The Keep Antibiotics Working campaign was England's first multi-channel, integrated social marketing and communications campaign promoting prudent antibiotic prescribing for the public and general practitioners (GPs). The messaging aimed to reduce patient expectations for an antibiotic prescription and help GPs feel confident about declining antibiotic prescription requests when they are inappropriate.
To evaluate the impact of the campaign, researchers analyzed responses to interviews given before and after each wave of advertising in 2017, 2018, and 2019.
Improved understanding of appropriate antibiotic use
The interviews showed that prompted recognition of the campaign (where the respondent is shown campaign material and asked if they recognize it) was high, increasing from 68% in 2018 to 74% in 2019, and was significantly higher post-2019 in mothers of children ages 0 to 16 years old—a subgroup identified as one of the key targets of the campaign. The level of recognition was higher than found for previous national antibiotic awareness campaigns.
More important, respondents' knowledge and understanding of appropriate antibiotic use increased following the campaign.
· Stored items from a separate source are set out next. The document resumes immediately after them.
(** The registrations after an accepted reply with lifetime field [lt]. *)
Definition Relay_update_registrations (home lt : Z) (entry : vEntry) (l : list (Z * vEntry))
  : list (Z * vEntry) :=
  if negb (ntohs lt =? 0) then
    let newpair := (home, set_remaining_lifetime lt entry) in
    match Relay_last_registration home 0 l None with
    | None => l ++ [newpair]
    | Some iter => <[iter := newpair]> l
    end
  else delete (default 0%nat (Relay_last_registration home 0 l (Some 0%nat))) l.

(** The last lines of [relayRep]; [udp_src] is read through the kept [entry] pointer. *)
Definition Relay_rewrite_rep (privateIP udp_src : Z) (psize : nat) (p pck : packet)
  : res packet :=
  let alias (q : packet) := if pk_shared p then p else q in
  pck ← setf 14 ip_src privateIP pck;
  home ← getf (alias pck) 42 rep_home_address;
  pck ← setf 14 ip_dst home pck;
  dst ← getf pck 14 ip_dst;
  let pck := set_dst_ip_anno dst pck in
  sport ← getf (alias pck) 34 uh_sport;
  pck ← setf 34 uh_sport sport pck;
  pck ← setf 34 uh_dport (htons udp_src) pck;
  pck ← setf 34 uh_sum (htons 0) pck;
  sum ← transport_sum pck 14 (psize - sizeof_click_ip);
  setf 34 uh_sum sum pck.

(** [Relay::relayRep] *)
Definition Relay_relayRep (mem : memory) (privateIP : Z) (p : packet) : handler fa event unit :=
  let psize := (plength p - sizeof_click_ether)%nat in
  bad <-? Relay_bad_checksum p psize ;;
  if (bad : bool) then hemit (Kill p)
  else
    s <-- hget ;;
    home <-? getf p 42 rep_home_address ;;
    match Relay_find_request home 0 (v_live (fa_requests s)) with
    | None => hemit (Kill p)
    | Some (iteration, entry) =>
        code <-? getf p 42 rep_code ;;
        lt <-? getf p 42 rep_lifetime ;;
        (if (code =? 0) || (code =? 1) then
           hmodify (fun s => set_registrations
                               (Relay_update_registrations home lt entry (fa_registrations s)) s)
         else hret tt) ;;;
        reqs <-? verase iteration (fa_requests s) ;;
        hmodify (set_requests reqs) ;;;
        mp <-? uniqueify mem p ;;
        pck <-? opt_res NullDeref mp ;;
        stale <-? vslot reqs iteration ;;
        pck <-? Relay_rewrite_rep privateIP (ve_udp_src stale) psize p pck ;;
        let pck := pull 14 pck in
        if negb (pk_shared pck) then hemit (Push 0 pck) else hlift (Fault AssertFailed)
    end.

(** The loop of [Relay::push] over the pending requests when a home agent is unreachable:
    [i] advances also after an erasure. *)
Fixpoint Relay_unreachable_loop (mem : memory) (ha code : Z) (fuel i : nat)
  : handler fa event unit :=
  match fuel with
  | O => hret tt
  | S fuel' =>
      s <-- hget ;;
      match v_live (fa_requests s) !! i with
      | None => hret tt
      | Some r =>
          (if ve_home_agent r =? ha then
             reqs <-? verase i (fa_requests s) ;;
             hput (set_requests reqs s) ;;;
             Relay_push_rep 0 mem code (ve_ip_dst r) (ve_ip_src r) (ve_udp_src r) (ve_id r) ha
           else hret tt) ;;;
          Relay_unreachable_loop mem ha code fuel' (S i)
      end
  end.

(** The reply code [Relay::push] works out for an ICMP unreachable code ([error]); the reply is
    then built with the ICMP [code] itself. *)
Definition Relay_error (code : Z) : Z :=
  if code =? 0 then 80 else if code =? 1 then 81 else if code =? 3 then 82 else 88.

(** [Relay::push] *)
Definition Relay_push (mem : memory) (vmem : bool) (rnd registrationLimit privateIP : Z)
    (p : packet) : handler fa event unit :=
  proto <-? getf p 14 ip_p ;;
  if proto =? 1 then
    type <-? getf p 34 icmp_type ;;
    if type =? 3 then
      ha <-? getf p 42 ip_dst ;;
      code <-? getf p 34 icmp_code ;;
      s <-- hget ;;
      Relay_unreachable_loop mem ha code (vsize (fa_requests s)) 0
    else hret tt
  else
    if (plength p =? 14 + (sizeof_click_ip + sizeof_click_udp + sizeof_regreq_h))%nat
    then Relay_relayReq mem vmem rnd registrationLimit p
    else if (plength p =? 14 + (sizeof_click_ip + sizeof_click_udp + sizeof_regrep_h))%nat
    then Relay_relayRep mem privateIP p
    else hret tt.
The percentage of respondents who answered "true" when responding to the statement "Antibiotics will stop working for you if taken for the wrong things" rose from 69.1% pre-2017 to 77.6% post-2019, while those who recognized that taking antibiotics when you don't need them puts you and your family at risk of antibiotic-resistant infections rose from 80.5% to 86.1%. In addition, the proportion of people reporting concern for themselves or for their children about AMR increased by 11.2% and 6.0%, respectively, pre- to post-campaign.
Most GPs agreed that the campaign supported them in saying no to patients asking for inappropriate antibiotics and will make patients less likely to ask for antibiotics.
"Overall, the campaign evaluation showed the key aims of the campaign were met with several significant changes in knowledge, attitudes, concern about AMR, and intentions to alter behaviour which would improve appropriate antibiotic usage and reduce pressure on GPs to prescribe unnecessary antibiotics," the study authors wrote.